Cattle farmer Khairallah Yaacoub refused to leave south Lebanon despite a year of Hezbollah-Israel clashes. When full-scale war erupted, he and four others were stranded in their ruined border village. Yaacoub is among a handful of villagers in the war-battered south who have tried to stay put despite the Israeli onslaught.

He finally fled Hula village only after being wounded by shrapnel and losing half of his 16-strong herd to Israeli strikes. On October 19, three weeks into Israel's escalated war against Hezbollah, members of a UN peacekeeping force in Lebanon rescued three of Hula's five remaining residents including Yaacoub.
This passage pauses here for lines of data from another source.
(* ===== verification/SppTheorems.v ===== *)
(** The control-flow graph of the gas blocks and the graph analyses: the
    graph is consistent, reachability is exact, the dominator sets are the
    dominance relation when nothing jumps to the entry; and two inputs on
    which an analysis does not compute what it is named after. *)

From S2P Require Import Prelude Intx Evmc GasStorageCost HandlerUtil BytecodeCache SppGraph Spp SppSets.
From S2P Require Import SppSets Concrete.

#[local] Open Scope Z_scope.

(** ** Consistent graphs *)

(** Successors and predecessors mirror each other and are blocks. *)
Record graph_ok (Blocks : list GasBlock) : Prop := {
  go_mirror : forall a b, b ∈ Succs (blockAt Blocks a) <-> a ∈ Preds (blockAt Blocks b);
  go_range : forall a b, b ∈ Succs (blockAt Blocks a) -> (b < length Blocks)%nat;
}.

Lemma blockAt_ge Blocks i : (length Blocks <= i)%nat -> blockAt Blocks i = emptyBlock.
Proof.
  intros Hi. unfold blockAt. rewrite list_lookup_total_alt, lookup_ge_None_2 by done. done.
Qed.

Lemma succ_lt Blocks a b : b ∈ Succs (blockAt Blocks a) -> (a < length Blocks)%nat.
Proof.
  intros Hb. destruct (Nat.lt_ge_cases a (length Blocks)) as [|Hge]; [done|].
  rewrite blockAt_ge in Hb by done. by apply elem_of_nil in Hb.
Qed.

Lemma blockAt_alter f Blocks i j :
  blockAt (alter f i Blocks) j =
  if (i =? j)%nat && (i <? length Blocks)%nat then f (blockAt Blocks j) else blockAt Blocks j.
Proof.
  unfold blockAt. rewrite !list_lookup_total_alt.
  destruct (Nat.eqb_spec i j) as [->|Hne]; cbn [andb].
  - rewrite list_lookup_alter_eq. destruct (Nat.ltb_spec j (length Blocks)) as [Hlt|Hge].
    + destruct (lookup_lt_is_Some_2 Blocks j Hlt) as [b ->]. done.
    + by rewrite lookup_ge_None_2.
  - by rewrite list_lookup_alter_ne.
Qed.

Lemma elem_add_once x y l : y ∈ add_once x l <-> y ∈ l \/ y = x.
Proof.
  unfold add_once. case_bool_decide as Hx.
  - split; [by left|]. intros [?| ->]; done.
  - rewrite elem_of_app, list_elem_of_singleton. done.
Qed.

Lemma length_alter_blocks f i (Blocks : list GasBlock) : length (alter f i Blocks) = length Blocks.
Proof. apply length_alter. Qed.

Lemma length_addEdge Blocks a b : length (addEdge Blocks a b) = length Blocks.
Proof. unfold addEdge. case_match; [done|]. by rewrite !length_alter_blocks. Qed.

(** What an edge adds. *)
Lemma addEdge_spec Blocks x y a b :
  (b ∈ Succs (blockAt (addEdge Blocks x y) a) <->
     b ∈ Succs (blockAt Blocks a) \/ a = x /\ b = y /\ (x < length Blocks /\ y < length Blocks)%nat) /\
  (a ∈ Preds (blockAt (addEdge Blocks x y) b) <->
     a ∈ Preds (blockAt Blocks b) \/ a = x /\ b = y /\ (x < length Blocks /\ y < length Blocks)%nat).
Proof.
  unfold addEdge. destruct (_ || _) eqn:E.
  { apply orb_true_iff in E as [E%Nat.leb_le|E%Nat.leb_le]; split; (split; [by left|]);
      intros [?|(_ & _ & ? & ?)]; try done; lia. }
  apply orb_false_iff in E as [Ex%Nat.leb_gt Ey%Nat.leb_gt].
  rewrite !blockAt_alter, !length_alter_blocks, (proj2 (Nat.ltb_lt x _)), (proj2 (Nat.ltb_lt y _)) by lia.
  rewrite !andb_true_r.
  destruct (Nat.eqb_spec y a), (Nat.eqb_spec x a), (Nat.eqb_spec y b), (Nat.eqb_spec x b); subst;
    cbn [Succs Preds set_Succs set_Preds]; rewrite ?elem_add_once; split; split; intros; destruct_or?;
    destruct_and?; subst; auto; try (right; split_and!; done || lia); try done.
Qed.

Lemma addEdge_ok Blocks x y : graph_ok Blocks -> graph_ok (addEdge Blocks x y).
Proof.
  intros [Hm Hr]. split; intros a b.
  - rewrite (proj1 (addEdge_spec Blocks x y a b)), (proj2 (addEdge_spec Blocks x y a b)). by rewrite Hm.
  - rewrite (proj1 (addEdge_spec Blocks x y a b)), length_addEdge.
    intros [?|(_ & -> & _ & ?)]; [by eapply Hr|done].
Qed.

Lemma elem_removeAll x y l : y ∈ removeAll x l <-> y ∈ l /\ y <> x.
Proof. unfold removeAll. rewrite list_elem_of_filter. tauto. Qed.

(** Removing an edge on both sides. *)
Lemma removeEdge_ok Blocks x y :
  graph_ok Blocks -> (x < length Blocks)%nat -> (y < length Blocks)%nat ->
  graph_ok (alter (fun b => set_Preds (removeAll x (Preds b)) b) y
              (alter (fun b => set_Succs (removeAll y (Succs b)) b) x Blocks)).
Proof.
  intros [Hm Hr] Hx Hy. split; intros a b; rewrite !blockAt_alter, !length_alter_blocks,
    (proj2 (Nat.ltb_lt x _)), (proj2 (Nat.ltb_lt y _)) by lia; rewrite !andb_true_r.
  - specialize (Hm a b).
    destruct (Nat.eqb_spec y a), (Nat.eqb_spec x a), (Nat.eqb_spec y b), (Nat.eqb_spec x b); subst;
      cbn [Succs Preds set_Succs set_Preds]; rewrite ?elem_removeAll; rewrite ?Hm; split; intros;
      destruct_and?; split_and?; try done; try congruence.
  - intros Hb. apply (Hr a).
    destruct (Nat.eqb_spec y a), (Nat.eqb_spec x a); subst;
      cbn [Succs Preds set_Succs set_Preds] in Hb; rewrite ?elem_removeAll in Hb; destruct_and?; done.
Qed.

(** A fresh block has no edge. *)
Lemma blockAt_snoc Blocks nb i :
  blockAt (Blocks ++ [nb]) i =
  if (i <? length Blocks)%nat then blockAt Blocks i
  else if (i =? length Blocks)%nat then nb else emptyBlock.
Proof.
  unfold blockAt. rewrite !list_lookup_total_alt.
  destruct (Nat.ltb_spec i (length Blocks)) as [Hlt|Hge]; [by rewrite lookup_app_l|].
  rewrite lookup_app_r by done. destruct (Nat.eqb_spec i (length Blocks)) as [->|Hne].
  - by rewrite Nat.sub_diag.
  - rewrite lookup_ge_None_2; [done|]. cbn [length]. lia.
Qed.

Lemma appendBlock_ok Blocks nb :
  graph_ok Blocks -> Succs nb = [] -> Preds nb = [] -> graph_ok (Blocks ++ [nb]).
Proof.
  intros [Hm Hr] HS HP.
  assert (forall i, Succs (blockAt (Blocks ++ [nb]) i) = Succs (blockAt Blocks i) /\
                    Preds (blockAt (Blocks ++ [nb]) i) = Preds (blockAt Blocks i)) as He.
  { intros i. rewrite blockAt_snoc. destruct (Nat.ltb_spec i (length Blocks)) as [|Hge]; [done|].
    rewrite (blockAt_ge Blocks i Hge). by destruct (i =? length Blocks)%nat. }
  split; intros a b; rewrite (proj1 (He a)); [rewrite (proj2 (He b)); apply Hm|].
  intros Hb%Hr. rewrite length_app. cbn [length]. lia.
Qed.

Lemma splitEdge_ok n Blocks ch x y :
  graph_ok Blocks -> (x < length Blocks)%nat -> (y < length Blocks)%nat ->
  graph_ok (splitEdge n (Blocks, ch) (x, y)).1 /\
  (length Blocks <= length (splitEdge n (Blocks, ch) (x, y)).1)%nat.
Proof.
  intros Hg Hx Hy. cbn [splitEdge]. destruct (_ <=? _)%nat; [done|]. cbn [fst]. split.
  - by apply addEdge_ok, addEdge_ok, appendBlock_ok; [apply removeEdge_ok|..].
  - rewrite !length_addEdge, length_app, !length_alter_blocks. lia.
Qed.

Lemma edgesToSplit_lt Blocks :
  Forall (fun e => (e.1 < length Blocks /\ e.2 < length Blocks)%nat) (edgesToSplit Blocks).
Proof.
  apply List.Forall_forall. intros [x y] He. unfold edgesToSplit in He.
  apply in_flat_map in He as (a & Ha%in_seq & He). destruct (_ <=? 1)%nat; [done|].
  apply in_flat_map in He as (b & _ & He).
  destruct (Nat.leb_spec (length Blocks) b); [done|]. destruct (_ <? _)%nat; [|done].
  destruct He as [[= <- <-]|[]]. cbn [fst snd]. lia.
Qed.

Lemma split_ok n Blocks : graph_ok Blocks -> graph_ok (splitCriticalEdges n Blocks).1.
Proof.
  unfold splitCriticalEdges. generalize (edgesToSplit_lt Blocks).
  generalize (edgesToSplit Blocks) as es. intros es. generalize false as ch. revert Blocks.
  induction es as [|[x y] es IH]; intros Blocks ch Hes Hg; [done|]. cbn [fold_left].
  apply Forall_cons_iff in Hes as [[Hx Hy] Hes]. cbn [fst snd] in *.
  destruct (splitEdge_ok n Blocks ch x y Hg Hx Hy) as [Hg' Hl].
  destruct (splitEdge n (Blocks, ch) (x, y)) as [Bs ch']. cbn [fst] in *. apply IH; [|done].
  eapply Forall_impl; [done|]. intros ? [? ?]. lia.
Qed.

Section Cfg.
Context {I : Intx}.
Context (Code : list Z) (MT : metrics) (JD PV : list Z).

Lemma addEdgeTo_ok At i pc Blocks : graph_ok Blocks -> graph_ok (addEdgeTo At i pc Blocks).
Proof. intros. unfold addEdgeTo. destruct (default None _); [by apply addEdge_ok|done]. Qed.

Lemma addEdges_ok At JB Blocks i :
  graph_ok Blocks -> graph_ok (addEdges Code JD PV At JB Blocks i).
Proof.
  intros Hg. unfold addEdges. set (Bs := if _ && _ then _ else _).
  assert (graph_ok Bs) as HB by (subst Bs; destruct (_ && _); [by apply addEdgeTo_ok|done]).
  destruct (isJumpOpcode _); [|done]. destruct (resolves _ _ _ _); [by apply addEdgeTo_ok|].
  clearbody Bs. revert Bs HB. induction JB as [|x JB IH]; intros Bs HB; [done|].
  by apply IH, addEdge_ok.
Qed.

Lemma buildCFG_ok Blocks At : graph_ok Blocks -> graph_ok (buildCFG Code JD PV Blocks At).
Proof.
  unfold buildCFG. generalize (jumpDestBlocks Code JD (length Blocks) At) as JB. intros JB.
  generalize (seq 0 (length Blocks)) as l. intros l. revert Blocks.
  induction l as [|x l IH]; intros Blocks Hg; [done|]. by apply IH, addEdges_ok.
Qed.

(** The blocks start without edges. *)
Definition no_edges (b : GasBlock) : Prop := Succs b = [] /\ Preds b = [].

Lemma extendBlock_no_edges fuel M Block pc :
  no_edges Block -> no_edges (extendBlock Code MT fuel M Block pc).1.
Proof.
  revert Block pc. induction fuel as [|fuel IH]; intros Block pc Hn; [done|]. cbn [extendBlock].
  destruct (Code !! pc); [|done]. destruct (_ && _); [done|].
  destruct (isGasChunkTerminator _); [done|]. by apply IH.
Qed.

Lemma collect_no_edges fuel M pc Blocks At :
  Forall no_edges Blocks -> Forall no_edges (collectBlocks Code MT fuel M pc Blocks At).1.
Proof.
  revert pc Blocks At. induction fuel as [|fuel IH]; intros pc Blocks At Hn; [done|].
  cbn [collectBlocks]. destruct (_ <=? _)%nat; [done|]. destruct (negb _); [by apply IH|].
  destruct (_ <=? _)%nat; [done|].
  pose proof (extendBlock_no_edges (length Code) M (newBlock pc) pc (conj eq_refl eq_refl)) as Hb.
  destruct (extendBlock _ _ _ _ _ _) as [B e]. apply IH, Forall_app. split; [done|].
  by repeat constructor; apply Hb.
Qed.

Lemma gas_blocks_no_edges : Forall no_edges (buildGasBlocks Code MT).1.
Proof. unfold buildGasBlocks. destruct (_ =? _)%nat; [done|]. by apply collect_no_edges. Qed.

Lemma no_edges_ok Blocks : Forall no_edges Blocks -> graph_ok Blocks.
Proof.
  intros Hn.
  assert (forall i, no_edges (blockAt Blocks i)) as Hi.
  { intros i. unfold blockAt. rewrite list_lookup_total_alt. destruct (Blocks !! i) eqn:E; [|done].
    rewrite Forall_lookup in Hn. by eapply Hn. }
  split; intros a b; rewrite (proj1 (Hi a)); [rewrite (proj2 (Hi b))|];
    [split|]; by intros ?%elem_of_nil.
Qed.

End Cfg.

(** The graph of a code: what [buildGasChunksSPP] analyses when no jump is
    dynamic. *)
Definition code_graph {I : Intx} (Code : list Z) (MT : metrics) : list GasBlock :=
  let '(JD, PV) :=
    buildJumpDestMapAndPushCache Code (replicate (length Code) 0) (replicate (length Code) 0) in
  let '(Blocks, At) := buildGasBlocks Code MT in
  (splitCriticalEdges (length Code) (buildCFG Code JD PV Blocks At)).1.

Lemma code_graph_ok {I : Intx} Code MT : graph_ok (code_graph Code MT).
Proof.
  unfold code_graph. destruct (buildJumpDestMapAndPushCache _ _ _) as [JD PV].
  pose proof (gas_blocks_no_edges Code MT) as Hn.
  destruct (buildGasBlocks Code MT) as [Blocks At]. by apply split_ok, buildCFG_ok, no_edges_ok.
Qed.

(** ** Dominance *)

Section Dominance.
Context (Blocks : list GasBlock).

(** The paths from the entry, last block first. *)
Inductive path : list nat -> nat -> Prop :=
| path_entry : path [0%nat] 0%nat
| path_edge p a b : path p a -> cfg Blocks a b -> path (b :: p) b.

(** [d] is on every path from the entry to [n]. *)
Definition dominates (d n : nat) : Prop := forall p, path p n -> d ∈ p.

Lemma path_rtc p n : path p n -> rtc (cfg Blocks) 0%nat n.
Proof. induction 1 as [|p a b _ IH He]; [done|]. by eapply rtc_r. Qed.

Lemma rtc_path n : rtc (cfg Blocks) 0%nat n -> exists p, path p n.
Proof.
  revert n. apply rtc_ind_r; [by exists [0%nat]; constructor|].
  intros a b _ He [p Hp]. exists (b :: p). by eapply path_edge.
Qed.

Lemma path_lt p n x : (0 < length Blocks)%nat -> path p n -> x ∈ p -> (x < length Blocks)%nat.
Proof.
  intros H0. induction 1 as [|p a b _ IH (_ & _ & Hb & _)]; [by intros ->%list_elem_of_singleton|].
  by intros [->|?]%elem_of_cons; [|apply IH].
Qed.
They had been marooned by constant bombardment and with rubble-strewn access roads all but unpassable.

The two of the five remaining had no mobile phones and could not be located. "I wanted to stay with the cows, my livelihood. But in the end I had to leave them too because I was injured," Yaacoub, 55, told AFP.
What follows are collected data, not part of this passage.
(** ** Lengths *)

Lemma lengthBytes_spec n T acc :
  0 <= T < 2 ^ (8 * Z.of_nat n) ->
  exists l, lengthBytes n T acc = l ++ acc /\ be_value l = T /\ (length l <= n)%nat /\
    (0 < T -> (0 < length l)%nat).
Proof.
  revert T acc. induction n as [|n IH]; intros T acc HT; cbn [lengthBytes].
  { exists []. split_and!; [done|cbn; lia|cbn; lia|]. lia. }
  destruct (Z.ltb_spec 0 T); [|exists []; split_and!; [done|cbn; lia|cbn; lia|lia]].
  rewrite Z.shiftr_div_pow2 by lia.
  change (Z.land T 0xFF) with (Z.land T (Z.ones 8)). rewrite Z.land_ones by lia.
  destruct (IH (T / 2 ^ 8) (u8 (T mod 2 ^ 8) :: acc)) as (l & -> & Hv & Hl & _).
  { split; [apply Z.div_pos; lia|]. apply Z.div_lt_upper_bound; [lia|].
    rewrite <- Z.pow_add_r by lia. replace (8 + 8 * Z.of_nat n) with (8 * Z.of_nat (S n)) by lia. lia. }
  exists (l ++ [u8 (T mod 2 ^ 8)]). rewrite <- app_assoc. split_and!; [done| | |].
  - rewrite be_value_app, Hv. unfold wrap. rewrite Z.mod_mod by lia. cbn [be_value length].
    pose proof (Z.div_mod T (2 ^ 8)). lia.
  - rewrite length_app. cbn. lia.
  - rewrite length_app. cbn. lia.
Qed.

(** The comparisons of a goal, the impossible ones dropped. *)
Ltac split_ltb :=
  repeat match goal with |- context [Z.ltb ?a ?b] => destruct (Z.ltb_spec a b); try lia end.

(** The header of a payload of [n] bytes, a string's or a list's. *)
Definition offset_of (isList : bool) : Z :=
  if isList then RLP_OFFSET_SHORT_LIST else RLP_OFFSET_SHORT_STRING.

Lemma cut_app l r n : n = Z.of_nat (length l) -> cut n (l ++ r) = Some (l, r).
Proof.
  intros ->. unfold cut. rewrite length_app, (proj2 (Z.leb_le _ _)) by lia.
  by rewrite Nat2Z.id, take_app_length, drop_app_length.
Qed.

Lemma header_length isList n r :
  0 <= n < 2 ^ 64 ->
  header (encodeLength n (offset_of isList) ++ r) = Some (isList, n, r).
Proof.
  intros Hn. unfold encodeLength. destruct (Z.ltb_spec n 56).
  - rewrite (wrap_small 8) by (unfold in_u, offset_of, RLP_OFFSET_SHORT_LIST, RLP_OFFSET_SHORT_STRING; destruct isList; lia).
    destruct isList; cbn [header app offset_of];
      unfold RLP_OFFSET_SHORT_LIST, RLP_OFFSET_SHORT_STRING; split_ltb; do 3 f_equal; lia.
  - destruct (lengthBytes_spec 8 n [] ltac:(lia)) as (l & -> & Hv & Hl & Hpos).
    specialize (Hpos ltac:(lia)). rewrite app_nil_r, (wrap_small 8) by (unfold in_u, offset_of, RLP_OFFSET_SHORT_LIST, RLP_OFFSET_SHORT_STRING; destruct isList; lia).
    destruct isList; cbn [header app offset_of];
      unfold RLP_OFFSET_SHORT_LIST, RLP_OFFSET_SHORT_STRING; split_ltb;
      rewrite (cut_app l) by lia; cbn [mbind option_bind]; by rewrite Hv.
Qed.

(** ** Decoding what was encoded *)

Lemma decode_header fuel bs isList n p r :
  header bs = Some (isList, n, p ++ r) -> n = Z.of_nat (length p) ->
  decode (S fuel) bs =
  if isList then l ← decodeAll fuel p; Some (RList l, r) else Some (RStr p, r).
Proof.
  intros Hh Hn. cbn [decode]. rewrite Hh. cbn [mbind option_bind]. by rewrite (cut_app p).
Qed.

Lemma decode_string fuel s r :
  Forall is_byte s -> Z.of_nat (length s) < 2 ^ 64 ->
  decode (S fuel) (encodeString s ++ r) = Some (RStr s, r).
Proof.
  intros Hs Hl. assert (decode (S fuel) (encodeLength (Z.of_nat (length s)) (offset_of false) ++ s ++ r) =
    Some (RStr s, r)) as Hlong.
  { rewrite (decode_header _ _ false (Z.of_nat (length s)) s r); [done|by apply header_length; lia|done]. }
  destruct s as [|b [|b' s]].
  - done.
  - cbn [encodeString]. destruct (b <? _) eqn:Eb; [|by rewrite <- app_assoc].
    apply (decode_header _ _ false 1 [b]); [|done]. cbn [header app].
    apply Z.ltb_lt in Eb. unfold RLP_OFFSET_SHORT_STRING in Eb. by rewrite (proj2 (Z.ltb_lt _ _)) by lia.
  - cbn [encodeString]. by rewrite <- app_assoc.
Qed.

Lemma encodeLength_ne n o : encodeLength n o <> [].
Proof. unfold encodeLength. by destruct (_ <? _). Qed.

Lemma encode_ne t : encode t <> [].
Proof.
  destruct t as [[|b [|? ?]]|l]; cbn [encode encodeString]; [done|destruct (_ <? _); [done|]| |];
    unfold encodeListFromEncodedItems; intros [E _]%app_eq_nil; by apply encodeLength_ne in E.
Qed.

Lemma decodeAll_cons fuel bs :
  bs <> [] -> decodeAll (S fuel) bs = ('(t, r) ← decode fuel bs; l ← decodeAll fuel r; Some (t :: l)).
Proof. by destruct bs. Qed.

Lemma decode_encode t fuel r :
  rlp_ok t -> (rlp_size t <= fuel)%nat -> decode fuel (encode t ++ r) = Some (t, r).
Proof.
  revert fuel r. induction t as [s|l IH] using rlp_rect'; intros fuel r Hok Hf;
    (destruct fuel as [|fuel]; [cbn in Hf; lia|]).
  { destruct Hok. by apply decode_string. }
  destruct Hok as [Hlen Hok]. cbn [encode]. unfold encodeListFromEncodedItems. rewrite <- app_assoc.
  rewrite (decode_header _ _ true (Z.of_nat (length (concat (map encode l)))) (concat (map encode l)) r);
    [|by apply (header_length true); lia|done].
  assert (decodeAll fuel (concat (map encode l)) = Some l) as ->; [|done].
  assert (S (sum_list_with (fun t => S (rlp_size t)) l) <= fuel)%nat as Hf' by (cbn in Hf; lia).
  clear Hf Hlen. revert fuel Hf'. induction IH as [|t l Ht _ IHl]; intros fuel Hf; cbn [sum_list_with] in Hf.
  { destruct fuel; [lia|done]. }
  destruct fuel as [|fuel]; [lia|]. cbn [map concat].
  rewrite decodeAll_cons by (intros [E _]%app_eq_nil; by apply encode_ne in E).
  destruct Hok as [Hok1 Hok]. rewrite Ht; [|done|lia]. cbn [mbind option_bind].
  rewrite IHl; [done|done|lia].
Qed.

(** [encodeList] is the encoding of a list of strings. *)
Lemma encodeList_encode Items : encodeList Items = encode (RList (map RStr Items)).
Proof.
  unfold encodeList. cbn [encode]. unfold encodeListFromEncodedItems.
  assert (forall acc, foldl (fun p i => p ++ encodeString i) acc Items =
    acc ++ concat (map encode (map RStr Items))) as E; [|by rewrite (E [])].
  induction Items as [|i l IH]; intros acc; cbn; [by rewrite app_nil_r|].
  by rewrite IH, app_assoc.
Qed.

Lemma encode_inj t t' : rlp_ok t -> rlp_ok t' -> encode t = encode t' -> t = t'.
Proof.
  intros Ht Ht' E. pose proof (decode_encode t (rlp_size t + rlp_size t') [] Ht ltac:(lia)) as H1.
  rewrite E, (decode_encode t') in H1; [|done|lia]. by injection H1.
Qed.

(** ** The preimage of an address *)

Section Address.
Context {I : Intx} {V : Evmc} {IL : IntxLaws I}.

Lemma uint256beToBytes_value Value :
  Forall is_byte Value -> (length Value <= 32)%nat ->
  be_value (uint256beToBytes Value) = be_value Value /\
  Forall is_byte (uint256beToBytes Value) /\ (length (uint256beToBytes Value) <= 32)%nat.
Proof.
  intros HV Hl. unfold uint256beToBytes. rewrite be_load_spec by done.
  pose proof (be_value_range Value HV) as Hr.
  assert (is_u256 (be_value Value)) as Hu.
  { eapply in_u_mono; [|done]. lia. }
  destruct (Z.eqb_spec (be_value Value) 0) as [E|Hne].
  { rewrite E. split_and!; [done|constructor|cbn; lia]. }
  rewrite be_store_spec, count_significant_bytes_spec by done.
  rewrite (proj2 (Z.eqb_neq _ _)) by done. set (v := be_value Value) in *.
  set (k := Z.to_nat _). rewrite length_drop, length_be_bytes.
  split_and!; [|by apply Forall_drop, be_bytes_range|lia].
  assert (v < 2 ^ (8 * Z.of_nat k)) as Hk.
  { unfold k. pose proof (Z.log2_nonneg v). pose proof (Z.div_pos (Z.log2 v) 8).
    rewrite Z2Nat.id by lia. apply Z.log2_lt_pow2; [unfold in_u in *; lia|].
    pose proof (Z.div_mod (Z.log2 v) 8). pose proof (Z.mod_pos_bound (Z.log2 v) 8). lia. }
  pose proof (be_value_store 32 v Hu) as Hst.
  rewrite <- (take_drop (32 - k) (be_bytes 32 v)), be_value_app in Hst.
  set (hi := be_value (take _ _)) in *. rewrite length_drop, length_be_bytes in Hst.
  pose proof (be_value_range (take (32 - k) (be_bytes 32 v)) ltac:(apply Forall_take, be_bytes_range)) as Hhi.
  pose proof (be_value_range (drop (32 - k) (be_bytes 32 v)) ltac:(apply Forall_drop, be_bytes_range)) as Hlo.
  change (be_value (take _ _)) with hi in Hhi.
  destruct (decide (32 <= k)%nat) as [Hge|Hlt].
  - replace (32 - k)%nat with 0%nat by lia. rewrite drop_0. by apply be_value_store.
  - replace (32 - (32 - k))%nat with k in Hst by lia. unfold in_u in *.
    set (P := 2 ^ (8 * Z.of_nat k)) in *. assert (hi = 0) as E0; [|rewrite E0 in Hst; lia].
    assert (hi < 1); [|lia]. apply (Z.mul_lt_mono_pos_r P); lia.
Qed.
With no immediate access to a hospital, he had to remove the shrapnel himself using a knife to cauterise his wound and then apply herbal medicine to it. "It was difficult for me to leave my house because warplanes were constantly circling above our heads and bombing around us," he said, describing weeks of sleepless nights amid intense strikes. Now north of Beirut, Yaacoub said he dreams of returning home.

"When I arrived in Beirut, I wished I'd died in Hula and never left," he said. "If there's a ceasefire, I will return to Hula that very ni.